Like most data operations, the OPTIMIZE command benefits greatly from the ACID transactions supported by Delta Lake. With Delta Lake you get a safe way to compact small files with a single command. With data lakes, you have to code custom logic and compact small files in a dangerous manner.

Delta Lake bin packing

Compacting small files is an example of the bin packing problem: figuring out how to gather items of unequal sizes into a finite number of containers.

Bin packing is the general computer science challenge of building an algorithm that efficiently organizes the files into equal size containers. The Delta Lake OPTIMIZE command uses a bin packing algorithm to compact small files into right-sized files. Here’s how the bin packing algorithm works at a high level:

  • filter all files for only files < maxFileSize (default 1GB)
  • sequentially add them to "bins" until the bin is ~1GB
  • everytime you overflow a bin it starts a new bin
  • this happens per partition

Delta Lake OPTIMIZE vs Z ORDER

Delta Lake’s OPTIMIZE and Z ORDER commands serve completely different purposes, but they’re often used in conjuction.

Optimize is used to compact the small files in a Delta table.

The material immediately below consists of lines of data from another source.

(* ===== verification/OrderingInv.v ===== *)
(** * The happens-before invariant: who knows of which access

    The actions of the protocol are first sorted by what they change ([transition]).
    The invariant comes in four parts: the mutex and what it protects, the boxes of
    the refcounts, the writes to the maps, the reads of the maps.  Each is preserved
    by every transition. *)

From Stdlib Require Import ZArith Lia.
From stdpp Require Import base tactics option numbers list gmap sets functions.
From S2P Require Import Prelude Store RefCount Core Read Protocol ProtocolInv Ordering.

#[local] Open Scope Z_scope.

Abbreviation wm s := (writer_map (core (wld s))) (only parsing).

(** ** The transitions of the protocol, with their memory operations *)

(** The actions of readers leave the writer alone, and conversely. *)
Definition same_writer (s s' : state) : Prop :=
  writer s' = writer s /\ wm s' = wm s /\ writer_tid s' = writer_tid s.

Definition same_readers (s s' : state) : Prop :=
  handles s' = handles s /\ guards s' = guards s.

Inductive sync_next : sync_pc -> option sync_pc -> Prop :=
  | next_load : sync_next sync_load (Some sync_set_thread)
  | next_load_zero : sync_next sync_load None
  | next_set_thread : sync_next sync_set_thread (Some sync_announce)
  | next_announce : sync_next sync_announce (Some sync_park)
  | next_announce_zero : sync_next sync_announce (Some sync_clear)
  | next_park : sync_next sync_park (Some sync_recheck)
  | next_recheck : sync_next sync_recheck (Some sync_park)
  | next_recheck_zero : sync_next sync_recheck None
  | next_clear : sync_next sync_clear None.

Definition after_sync (c : sync_caller) (next : option sync_pc) : writer_pc :=
  match next with Some pc => w_sync c pc | None => w_exclusive c end.

(** Actions of the owner of the write handle without any memory operation. *)
Inductive quiet_next : writer_pc -> writer_pc -> Prop :=
  | quiet_call c : quiet_next w_idle (w_sync c sync_load)
  | quiet_guard : quiet_next (w_exclusive call_guard) w_guard
  | quiet_return c : c <> call_drop -> quiet_next (w_exclusive c) w_idle
  | quiet_publish : quiet_next w_guard (w_publish pub_assert)
  | quiet_forget : quiet_next w_guard w_idle
  | quiet_spurious c : quiet_next (w_sync c sync_park) (w_sync c sync_recheck).

(** The operations of a guard, followed by the end of its borrow. *)
Definition last_guard_ops (g : nat) (gd : ReadGuard) (ops : list mop) : list (agent * mop) :=
  by_agent (ag_guard g) ops ++ end_borrow_ops (handle gd) g.

Inductive reader_move (s s' : state) : list (agent * mop) -> Prop :=
  | t_read_guard p g :
      same_writer s s' -> is_Some (handles s !! p) -> guards s !! g = None ->
      handles s' = handles s ->
      guards s' = <[g := mkReadGuard p (ri_of s p) g_live]> (guards s) ->
      reader_move s s' (read_guard_ops p g)
  | t_release g gd :
      same_writer s s' -> guards s !! g = Some gd -> guard_state gd = g_live ->
      map_index gd = ri_of s (handle gd) ->
      handles s' = handles s -> guards s' = delete g (guards s) ->
      reader_move s s' (last_guard_ops g gd (decrement_ops (handle gd)))
  | t_decrement g gd :
      same_writer s s' -> guards s !! g = Some gd -> guard_state gd = g_live ->
      map_index gd <> ri_of s (handle gd) ->
      handles s' = handles s ->
      guards s' = <[g := set_guard_state (g_release rel_fetch_sub) gd]> (guards s) ->
      reader_move s s' (by_agent (ag_guard g) (decrement_ops (handle gd)))
  | t_fetch_sub g gd :
      same_writer s s' -> guards s !! g = Some gd ->
      guard_state gd = g_release rel_fetch_sub ->
      handles s' = handles s -> guards s' = delete g (guards s) ->
      reader_move s s' (last_guard_ops g gd [m_rmw AcqRel x_residual])
  | t_fetch_sub_last g gd :
      same_writer s s' -> guards s !! g = Some gd ->
      guard_state gd = g_release rel_fetch_sub ->
      residual (core (wld s)) = ISIZE_MIN + 1 ->
      handles s' = handles s ->
      guards s' = <[g := set_guard_state (g_release rel_store) gd]> (guards s) ->
      reader_move s s' (by_agent (ag_guard g) [m_rmw AcqRel x_residual])
  | t_store g gd :
      same_writer s s' -> guards s !! g = Some gd ->
      guard_state gd = g_release rel_store ->
      handles s' = handles s ->
      guards s' = <[g := set_guard_state (g_release rel_unpark) gd]> (guards s) ->
      reader_move s s' (by_agent (ag_guard g) [m_store Release x_residual])
  | t_unpark g gd t :
      same_writer s s' -> guards s !! g = Some gd ->
      guard_state gd = g_release rel_unpark -> writer_thread (core (wld s)) = Some t ->
      handles s' = handles s -> guards s' = delete g (guards s) ->
      reader_move s s' (last_guard_ops g gd (m_read d_writer_thread :: unpark_ops t))
  | t_forget g gd :
      same_writer s s' -> guards s !! g = Some gd -> guard_state gd = g_live ->
      handles s' = handles s -> guards s' = <[g := set_guard_state g_forgotten gd]> (guards s) ->
      reader_move s s' (end_borrow_ops (handle gd) g)
  | t_clone p h p' :
      same_writer s s' -> locking (writer s) = false ->
      is_Some (handles s !! p) -> handles s !! p' = None ->
      handles s' = <[p' := h]> (handles s) -> guards s' = guards s ->
      reader_move s s' (clone_ops p p')
  | t_drop_handle p v :
      same_writer s s' -> locking (writer s) = false ->
      is_Some (handles s !! p) -> boxes (wld s) !! p = Some v ->
      (forall g gd, guards s !! g = Some gd -> handle gd = p -> droppable gd = false) ->
      handles s' = delete p (handles s) ->
      guards s' = omap (settle_forgotten p v) (guards s) ->
      reader_move s s' (drop_handle_ops p (wld s)).

Inductive writer_move (s s' : state) : list (agent * mop) -> Prop :=
  | t_sync c pc next :
      same_readers s s' -> wm s' = wm s -> writer_tid s' = writer_tid s ->
      writer s = w_sync c pc -> sync_next pc next -> writer s' = after_sync c next ->
      writer_move s s' (by_agent ag_writer (synchronize_ops (writer_tid s) pc))
  | t_quiet pc pc' :
      same_readers s s' -> wm s' = wm s -> writer_tid s' = writer_tid s ->
      writer s = pc -> writer s' = pc' -> quiet_next pc pc' ->
      writer_move s s' []
  | t_drop_writer :
      same_readers s s' -> wm s' = wm s -> writer_tid s' = writer_tid s ->
      writer s = w_exclusive call_drop -> writer s' = w_dropped ->
      writer_move s s' (by_agent ag_writer (arc_drop_ops (wld s)))
  | t_move :
      same_readers s s' -> wm s' = wm s -> writer s = w_idle -> writer s' = w_idle ->
      writer_move s s' (by_agent ag_writer [m_spawn ag_writer])
  | t_assert :
      same_readers s s' -> wm s' = wm s -> writer_tid s' = writer_tid s ->
      writer s = w_publish pub_assert -> writer s' = w_publish pub_lock ->
      writer_move s s' (by_agent ag_writer (publish_ops pub_assert))
  | t_lock :
      same_readers s s' -> wm s' = wm s -> writer_tid s' = writer_tid s ->
      writer s = w_publish pub_lock -> writer s' = w_publish pub_flip ->
      writer_move s s' (by_agent ag_writer (publish_ops pub_lock))
  | t_flip todo :
      same_readers s s' -> wm s' = other (wm s) -> writer_tid s' = writer_tid s ->
      writer s = w_publish pub_flip -> writer s' = w_publish (pub_swap todo 0) ->
      (forall p, is_Some (handles s !! p) -> p ∈ todo) ->
      writer_move s s' (by_agent ag_writer (publish_ops pub_flip))
  | t_swap p todo acc acc' :
      same_readers s s' -> wm s' = wm s -> writer_tid s' = writer_tid s ->
      writer s = w_publish (pub_swap (p :: todo) acc) ->
      writer s' = w_publish (pub_swap todo acc') -> p ∉ todo ->
      writer_move s s' (by_agent ag_writer (publish_ops (pub_swap (p :: todo) acc)))
  | t_unlock acc :
      same_readers s s' -> wm s' = wm s -> writer_tid s' = writer_tid s ->
      writer s = w_publish (pub_swap [] acc) -> writer s' = w_publish (pub_add acc) ->
      writer_move s s' (by_agent ag_writer (publish_ops (pub_swap [] acc)))
  | t_add acc :
      same_readers s s' -> wm s' = wm s -> writer_tid s' = writer_tid s ->
      writer s = w_publish (pub_add acc) -> writer s' = w_idle ->
      writer_move s s' (by_agent ag_writer (publish_ops (pub_add acc))).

Z ORDER is used to intelligently sort the data so it’s more likely that files are skipped when common queries are run.

See the documentation on Z ORDER for more information.

Conclusion

This post taught you how to compact your small data files, why this will improve your query times, and how Delta Lake makes this operation easy with the OPTIMIZE command.

You learned about common causes of small data files and how to architect ETL pipelines that are less likely to create small data files.

You also learned about why Delta Lake is a great technology for small file compaction. Delta Lake’s ACID transactions make the OPTIMIZE command safe. The Delta Lake dataChange flag also lets you architect pipelines to distinguish between data that’s recently been ingested and “new” data files that actually just contains old data you already processed.

OPTIMIZE is an important performance optimization and you’re now equipped to harness the full power of the command.